04:12Any college students can do that already in 2016 10 years ago. At that time if we were waiting for someone else to create the API you know we we would be many years late when we decided to build our own speech recognition technology. We didn't know how long it would take.
04:29We know there there is a lot of risks. We know that we have a lot less resource, a lot less money, a lot less people than Google or Microsoft. What if Google or Microsoft or other people catch up fast? Our choice is to build deep technologies which can enable us to create a new revolution in the future.
04:56What differentiation can you create? That's the biggest problem for a new startup. From day one, we always had that belief that that should be the way that should be the right way because we're we own our own technology. So we can keep the cost low.
05:13If you use a third party API, you have to pay them a lot of money that limit how much free service you can provide. There are still deep problems that require uh AI scientists to work on. For example, you know, when we have hundreds of millions of voice data, how do we use that to truly model human conversation, how do we model the interactions of multiple speakers talking to each other in the meeting?
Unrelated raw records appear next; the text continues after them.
(** An accepted access unit is exactly its slices.  The output is every
    slice, its own start code replaced by the four-byte one, in order; it fits
    the input limit of the codec session; every slice was parsed, agrees with
    the macroblock address and slice type the caller expected, and refers to
    the one PPS returned; the unit is IDR exactly when some slice is. *)
Theorem access_unit_exact errno0 alloc slices data pps idr :
  advc_h264_build_access_unit errno0 alloc slices = inr (data, pps, idr) ->
  data = join_slices slices /\ 0 < zlen data <= ADVC_MAX_INPUT_BYTES /\ 0 < zlen slices <= ADVC_H264_MAX_SLICES /\
  exists flags, length flags = length slices /\ idr = existsb id flags /\
    Forall2 (slice_checked pps) slices flags.
Proof.
  intros H. unfold advc_h264_build_access_unit in H. destruct (_ || _) eqn:Hn in H; [done|].
  apply orb_false_iff in Hn as [Hn1%Z.eqb_neq Hn2%Z.ltb_ge].
  destruct (check_slices errno0 slices true 0 0 false) as [e|[[size pps'] idr']] eqn:Hc; [done|].
  cbn [mbind res_bind] in H. destruct alloc; [|done]. injection H as <- <- <-.
  assert (slices <> []) as Hne by (by intros ->).
  destruct (check_slices_spec _ _ _ _ _ _ _ _ _ Hc) as (Hs & Hmax & _ & flags & Hfl & Hidr & Hall); [done|].
  specialize (Hmax Hne). split; [done|]. split.
  - split; [|lia]. destruct slices; [done|]. unfold join_slices, zlen. cbn. lia.
  - split; [unfold zlen in *; lia|]. exists flags. split; [done|]. split; [by rewrite Hidr|done].
Qed.

(** ** Codes and NAL units round trip *)

Lemma escape_loop_overflow cap rbsp : forall z out,
  zlen out <= cap -> cap < zlen out + zlen (escape z rbsp) -> escape_loop cap rbsp z out = inl EOVERFLOW.
Proof.
  unfold zlen. induction rbsp as [|b rbsp IH]; intros z out Ho Hc; cbn [escape_loop escape] in *; [cbn in Hc; lia|].
  cbn zeta. unfold emit, zlen. destruct ((2 <=? z) && (b <=? 3)); cbn [length] in Hc.
  - destruct (Z.leb_spec cap (Z.of_nat (length out))); [done|]. cbn [mbind res_bind].
    destruct (Z.leb_spec cap (Z.of_nat (length (out ++ [3])))); [done|]. cbn [mbind res_bind]. rewrite Z.add_0_l.
    apply IH; rewrite !length_app in *; cbn [length] in *; lia.
  - cbn [mbind res_bind]. destruct (Z.leb_spec cap (Z.of_nat (length out))); [done|]. cbn [mbind res_bind].
    apply IH; rewrite !length_app in *; cbn [length] in *; lia.
Qed.
(* ===== verification/DrmBlob.v ===== *)
(** * The IN_FORMATS blob rewrite (src/src/bridge/android_drm_blob.c)

    The DRM bridge adds one entry to a plane's IN_FORMATS blob: XB24 with the
    QCOM compressed modifier.  A blob is a byte string in the layout of
    drm_mode.h: a 24-byte header, the format array, the array of 24-byte
    modifier records, little-endian.  [alloc_ok] is whether [malloc] succeeds;
    [None] is the return of 0 with both outputs cleared. *)

From stdpp Require Import base list.
From Stdlib Require Import ZArith Lia Bool.
From S2P Require Import Prelude Kernel Protocol.

Definition DRM_FORMAT_XBGR8888 : Z := 0x34324258.
Definition DRM_FORMAT_MOD_LINEAR : Z := 0.
Definition DRM_FORMAT_MOD_QCOM_COMPRESSED : Z := Z.lor (Z.shiftl 5 56) 1.

Record drm_format_modifier_blob := BlobHeader {
  bh_version : Z; bh_flags : Z; bh_count_formats : Z; bh_formats_offset : Z;
  bh_count_modifiers : Z; bh_modifiers_offset : Z }.
Record drm_format_modifier := FormatModifier { fm_formats : Z; fm_offset : Z; fm_modifier : Z }.

Definition read_blob_header (p : list Z) : drm_format_modifier_blob :=
  BlobHeader (advc_get_u32 p 0) (advc_get_u32 p 4) (advc_get_u32 p 8) (advc_get_u32 p 12)
    (advc_get_u32 p 16) (advc_get_u32 p 20).
Definition format_at (p : list Z) (h : drm_format_modifier_blob) (i : Z) : Z :=
  advc_get_u32 p (bh_formats_offset h + 4 * i).
Definition modifier_at (p : list Z) (h : drm_format_modifier_blob) (i : Z) : drm_format_modifier :=
  let off := bh_modifiers_offset h + 24 * i in
  FormatModifier (advc_get_u64 p off) (advc_get_u32 p (off + 8)) (advc_get_u64 p (off + 16)).

(** The end of the region, or [None]. *)
Definition checked_region (offset count element_size length_ : Z) : option Z :=
  if negb (element_size =? 0) && (SIZE_MAX / element_size <? count) then None
  else
    let bytes := u64 (count * element_size) in
    if (length_ <? offset) || (length_ - offset <? bytes) then None else Some (u64 (offset + bytes)).

Definition modifier_covers_format (entry : drm_format_modifier) (format_index : Z) : bool :=
  if format_index <? fm_offset entry then false
  else
    let relative := format_index - fm_offset entry in
    (relative <? 64) && negb (Z.land (fm_formats entry) (u64 (Z.shiftl 1 relative)) =? 0).

(** The structural checks. *)
Definition blob_layout_ok (p : list Z) : bool :=
  (24 <=? zlen p) &&
  let h := read_blob_header p in
  negb (negb (bh_version h =? 1) || negb (bh_flags h =? 0) || (bh_count_formats h =? 0) ||
        (bh_count_modifiers h =? UINT32_MAX) || negb (bh_formats_offset h mod 4 =? 0) ||
        negb (bh_modifiers_offset h mod 8 =? 0)) &&
  match checked_region (bh_formats_offset h) (bh_count_formats h) 4 (zlen p),
        checked_region (bh_modifiers_offset h) (bh_count_modifiers h) 24 (zlen p) with
  | Some formats_end, Some modifiers_end =>
      negb ((bh_formats_offset h <? 24) || (bh_modifiers_offset h <? formats_end) ||
            negb (modifiers_end =? zlen p))
  | _, _ => false
  end.

(** The format loop: last index holding XB24 and how many there are. *)
Definition find_target (p : list Z) (h : drm_format_modifier_blob) : Z * Z :=
  foldl (fun acc i => if format_at p h i =? DRM_FORMAT_XBGR8888 then (i, snd acc + 1) else acc)
    (0, 0) (seqZ 0 (bh_count_formats h)).

(** An entry that names formats outside the array. *)
Definition entry_bad (h : drm_format_modifier_blob) (e : drm_format_modifier) : bool :=
  (bh_count_formats h <=? fm_offset e) ||
  ((bh_count_formats h - fm_offset e <? 64) &&
   (let valid_count := bh_count_formats h - fm_offset e in
    let mask := u64 (u64 (Z.shiftl 1 valid_count) - 1) in
    negb (Z.land (fm_formats e) (Z.lxor UINT64_MAX mask) =? 0))).

(** The modifier loop: [None] on a bad entry, else whether LINEAR and QCOM cover
    the target. *)
Fixpoint scan_modifiers (h : drm_format_modifier_blob) (target : Z) (l : list drm_format_modifier)
  (has_linear has_qcom : bool) : option (bool * bool) :=
  match l with
  | [] => Some (has_linear, has_qcom)
  | e :: l =>
      if entry_bad h e then None
      else if negb (modifier_covers_format e target) then scan_modifiers h target l has_linear has_qcom
      else if fm_modifier e =? DRM_FORMAT_MOD_LINEAR then scan_modifiers h target l true has_qcom
      else if fm_modifier e =? DRM_FORMAT_MOD_QCOM_COMPRESSED then scan_modifiers h target l has_linear true
      else scan_modifiers h target l has_linear has_qcom
  end.

Definition modifiers_of (p : list Z) (h : drm_format_modifier_blob) : list drm_format_modifier :=
  modifier_at p h <$> seqZ 0 (bh_count_modifiers h).

(** [target_index & ~63] *)
Definition block_of (target : Z) : Z := Z.land target (Z.lxor UINT32_MAX 63).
05:44That's still a unsolved problem. To solve that problem, you cannot just rely on third party APIs. You have to build your own deep AI tag. If it's too easy for you to build, it's very easy for 100 other people to build as well.
The Next Interface Isn't a Screen
06:01Behavior always change when you have new technologies. If you look back in the last 50 years, right before internet became so common, it feels like we have been having emails forever. But then a new tool like Slack became popular. Then people actually send fewer email.
06:18They rely on Slack. But then you know with when the voice technology become much more mature. We think that voice will become the primary interface for enterprise intelligence. You probably don't need to write so much in a few years. People will rarely write anything.
06:34They will rarely use keyboard to write anything. They can just talk because talk is easier than writing. They can just talk and our AI will write everything for you. It's it's start to happen. A lot of people actually use AI to write documents, to write emails, to write linking post.
06:54It's already happening. It will only accelerate. So our view is that voice is becoming the primary interface of business intelligence. Looking forward to the next many years, there's still a long way to go. At least 95% or even higher. I would say 90 99% of the world hasn't adopted a tool like Otter yet.
07:14We have to look at the next 10 years not just today. That's how you know this generational companies are built. People say building a startup like running a marathon. Actually building a startup is way harder than running a marathon. I've run 11 marathons.
07:28I'm going to run another one in 2 months. That definitely helped me stay healthy, handle stress, help me push through all the challenges. Most people give up pretty fast. If you're building something challenging, the difficulties are as expected.
07:46You have to persist and and continue pursuing your goal.